Fu ministro per i Lavori pubblici per Mussolini (1935); morì mentre
si recava all’Asmara. Ma
il legame che vi è tra D'Annunzio e Luigi Razza, passa anche
attraverso i luoghi, i simboli, attraverso il mito dell'Impero
Romano, che sarà la spada che violenterà la dignità di intere
comunità, popoli e semplici cittadini. Nel
1939 a Vibo Valentia, città natale di Luigi Razza, venne inaugurata
da Benito Mussolini durante la sua visita alla città, il monumento a
lui dedicato, il quale si erge in Piazza San Leoluca su un alto
piedistallo, sormontato da una stele recante in cima l’effigie
marmorea della Vittoria alata.
Un’altra
effigie gli è stata riservata nel Palazzo del Municipio, anche
questo a lui intitolato e con inciso la sua città grata,
scritta
che verrà riportata nella corona che periodicamente verrà apposta
alla base del monumento fascista di Vibo, probabilmente l'unico in
Italia ancora oggi esistente dedicato ad un ministro del Regime
fascista, con tanto di nastro tricolore.
Ma
a Luigi Razza sono state state intitolate e dedicate diverse vie,
il locale aeroporto militare, base del reparto “cacciatori
Calabria” dei Carabinieri, lo stadio comunale, una piazza e la via
principale del cimitero cittadino ove primeggia su tutte l'immensa
cappella del Ministro Fascista preceduta da un vialetto circondato,
ancora oggi, da fasci littori,
ed
ovviamente all'interno della stessa troverai foto di Mussolini e del
periodo fascista. Ma vi è di più, Poste Italiane, su richiesta del
Comitato Vibonese Luigi Razza, ha realizzato a margine di un recente
convegno su Luigi Razza, uno stand per lo speciale annullo filatelico
dedicato al ministro fascista, per essere apposto su una cartolina
celebrativa a tiratura limitata.

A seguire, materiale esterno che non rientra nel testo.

Lemma ends_ret {A} (Q : exn + A -> W -> Prop) a s : Q (inr a) s -> ends Q (PRet a) s.
Proof. intros H. apply ends_step; intros; simplify_eq/=; done. Qed.

Lemma ends_throw {A} (Q : exn + A -> W -> Prop) x s : Q (inl x) s -> ends Q (PThrow x) s.
Proof. intros H. apply ends_step; intros; simplify_eq/=; done. Qed.

Lemma ends_atomic {A} (Q : exn + A -> W -> Prop) g s :
  (forall e, ok e -> Q (fst (g e s)) (snd (g e s))) -> ends Q (PAtomic g) s.
Proof.
  intros H. apply ends_step; simpl.
  - intros e a He Hs. by destruct (g e s) as [[]].
  - intros e x He Hs. by destruct (g e s) as [[]].
  - intros e p' s' He Hs. specialize (H e He). destruct (g e s) as [[x|a] s1]; injection Hs as <- <-;
      [by apply ends_throw | by apply ends_ret].
Qed.

Lemma ends_read {A} (Q : exn + A -> W -> Prop) g s : Q (inr (g s)) s -> ends Q (read g) s.
Proof. intros H. by apply ends_atomic. Qed.

Lemma ends_write (Q : exn + unit -> W -> Prop) g s : Q (inr tt) (g s) -> ends Q (write g) s.
Proof. intros H. by apply ends_atomic. Qed.

Lemma ends_bind {A B} (Q : exn + B -> W -> Prop) (p : prog E W A) k s :
  ends (fun r s' => match r with inl x => Q (inl x) s' | inr a => ends Q (k a) s' end) p s -> ends Q (PBind p k) s.
Proof.
  induction 1 as [p s Hr Hx _ IH]. apply ends_step; simpl.
  - intros e b He Hs. by destruct (step p e s).
  - intros e x He Hs. by destruct (step p e s).
  - intros e q s' He Hs. destruct (step p e s) as [a|x|p' s1] eqn:Hp; injection Hs as <- <-;
      [exact (Hr _ _ He Hp) | apply ends_throw; exact (Hx _ _ He Hp) | exact (IH _ _ _ He Hp)].
Qed.

Lemma ends_try {A} (Q : exn + A -> W -> Prop) p h s :
  ends (fun r s' => match r with inl x => ends Q (h x) s' | inr a => Q (inr a) s' end) p s -> ends Q (PTry p h) s.
Proof.
  induction 1 as [p s Hr Hx _ IH]. apply ends_step; simpl.
  - intros e b He Hs. by destruct (step p e s).
  - intros e x He Hs. by destruct (step p e s).
  - intros e q s' He Hs. destruct (step p e s) as [a|x|p' s1] eqn:Hp; injection Hs as <- <-;
      [apply ends_ret; exact (Hr _ _ He Hp) | exact (Hx _ _ He Hp) | exact (IH _ _ _ He Hp)].
Qed.

Lemma ends_iter {A B} (Q : exn + B -> W -> Prop) (body : A -> prog E W (A + B)) a s :
  ends (fun r s' => match r with
                    | inl x => Q (inl x) s'
                    | inr (inl a') => ends Q (PIter body a') s'
                    | inr (inr b) => Q (inr b) s'
                    end) (body a) s -> ends Q (PIter body a) s.
Proof.
  intros H. apply ends_step; simpl; [done | done|]. intros e q s' _ [= <- <-]. apply ends_bind.
  eapply ends_mono; [exact H|]. intros [x|[a'|b]] s'; [done | done|]. by apply ends_ret.
Qed.

(** [J rest] holds when the elements [rest] are still to visit. *)
Lemma ends_each {A} (J : list A -> W -> Prop) (Q : exn + unit -> W -> Prop) l (g : A -> prog E W unit) s :
  (forall x rest s, J (x :: rest) s -> ends (fun r s' => r = inr tt /\ J rest s') (g x) s) ->
  (forall s, J [] s -> Q (inr tt) s) -> J l s -> ends Q (each l g) s.
Proof.
  intros Hg HQ. revert s. induction l as [|x l IH]; intros s HJ; simpl; [by apply ends_ret, HQ|].
  apply ends_bind. eapply ends_mono; [by apply Hg|]. intros r s' [-> HJ']. by apply IH.
Qed.
End Alone.

(** Decompose a program; actions and calls are left to the hints. *)
Ltac neutral_step :=
  lazymatch goal with
  | |- neutral _ _ _ (PBind _ _) _ => eapply neutral_bind; [|intros ? ?]
  | |- neutral _ _ _ (PRet _) _ => apply neutral_ret
  | |- neutral _ _ _ (read _) _ => eapply neutral_mono; [apply neutral_read | intros ? _]
  | |- neutral _ _ _ (PTry _ _) _ => apply neutral_try; [|intros ? ?]
  | |- neutral _ _ _ (PIter _ _) _ => apply neutral_iter; intros ?
  | |- neutral _ _ _ (each _ _) _ => eapply neutral_mono; [apply neutral_each; intros ? | intros ? _]
  | |- neutral _ _ _ (guarded _ _) _ => eapply neutral_mono; [apply neutral_guarded | intros ? _]
  | |- neutral _ _ _ (if ?b then _ else _) _ => destruct b
  | |- neutral _ _ _ (match ?x with _ => _ end) _ => destruct x
  end.

Create HintDb neutral discriminated.

Ltac neutral_auto := repeat (neutral_step || exact I || (solve [eauto with neutral]) || done).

Il
19 gennaio 1928, come molte altre città dell'Italia meridionale ma
non solo, Monteleone, venne richiamata con il suo antico nome latino
di Vibo Valentia, in omaggio alla politica fascista di romanizzazione
dell'Italia.
Iniziative
di omaggio e di identificazione con l'antica civiltà dell'Impero
Romano che si ponevano nell'ottica dell'italianizzazione e della
fascistizzazione dell'Italia, che vennero anticipate proprio da
quel luogo che altro non fu che una semplice base logistica per il
caro amico di Luigi Razza, Gabriele D'Annunzio, ovvero Ronchi di
Monfalcone, per la sua marcia su Fiume.
Ronchi
di Monfalcone che divenne Ronchi dei Legionari, e fu uno dei primi,
se non addirittura, il primo cambio di denominazione che avvenne in
un Comune d'Italia nel pieno spirito della romanizzazione di questo
Paese durante il regime fascista. Già,
Ronchi dei Legionari deve il suo attuale nome alla spedizione di
occupazione dei legionari, capeggiati da Gabriele D’annunzio, del 12
settembre 1919. Una forza prevalentemente volontaria irregolare di
nazionalisti ed ex combattenti italiani, partendo da Ronchi, invaderà
ed occuperà Fiume. Impresa di chiara occupazione e non si deve
dimenticare che nel Patto di Londra del 26 aprile 1915 negli
articoli 4 e 5 Fiume non era inclusa nelle richieste italiane in caso
di vittoria.
“ In nome di tutti i morti per l'Italia giuro di
essere fedele alla Causa Santa di Fiume, non permetterò mai con
tutti i mezzi che si neghi a Fiume l'annessione completa ed
incondizionata all'Italia. Giuro di essere fedele al motto: Fiume o
morte”. Questa era la formula del giuramento di Ronchi per la
marcia di Fiume. Venti ufficiali, 222 granatieri, 4 mitragliatrici, 4
pistole mitragliatrici 16 mila munizioni per i fucili e la
spedizione ebbe luogo con alla testa la Fiat tipo 4 con l'ausilio
determinante di una parte di esercito che a seguito della pace, della
riduzione di personale, della smobilitazione, rischiava di perdere la
sua vera anima e che probabilmente avrà visto in D'Annunzio ed in
Fiume, con la piena complicità dello stesso Vate, uno strumento
utile per fini che solo la storia riuscirà a spiegare con gli eventi
che ne conseguiranno. Fiume era solo uno strumento e non il fine. E' interessante, a tal proposito, la testimonianza del maggiore Carlo Reina,Capo di Stato maggiore del comando fiumano dal
settembre al dicembre 1919,protagonista insieme a D'Annunzio della
marcia su Fiume, che poi per diversi motivi venne allontanato dal
Vate e spedito in via punitiva a Zara.
Nella sua relazione sulle
vicende fiumane del 1921 inviata a Prezzolini, così scriveva “
veniva trattato l'invio di circa un centinaio di Ufficiali in Italia
per avvicinare e lavorare gli ambienti più facilmente
rivoluzionabili, studiare gli edifici che in ogni singola Città
avrebbero dovuto essere occupati, come banche, stazioni ferroviarie,
poste, telegrafi ed infine studiare il moto di armare la milizia
cittadina. (…) Era intenzione del Poeta di inviare in Italia(
durante il periodo delle elezioni politiche ndr) un adeguato numero
di legionari col preciso mandato di rompere le urne il giorno delle
elezioni. Già tutto era pronto per questa spedizione quando corse a
Fiume Mussolini ad impedire l'attuazione”.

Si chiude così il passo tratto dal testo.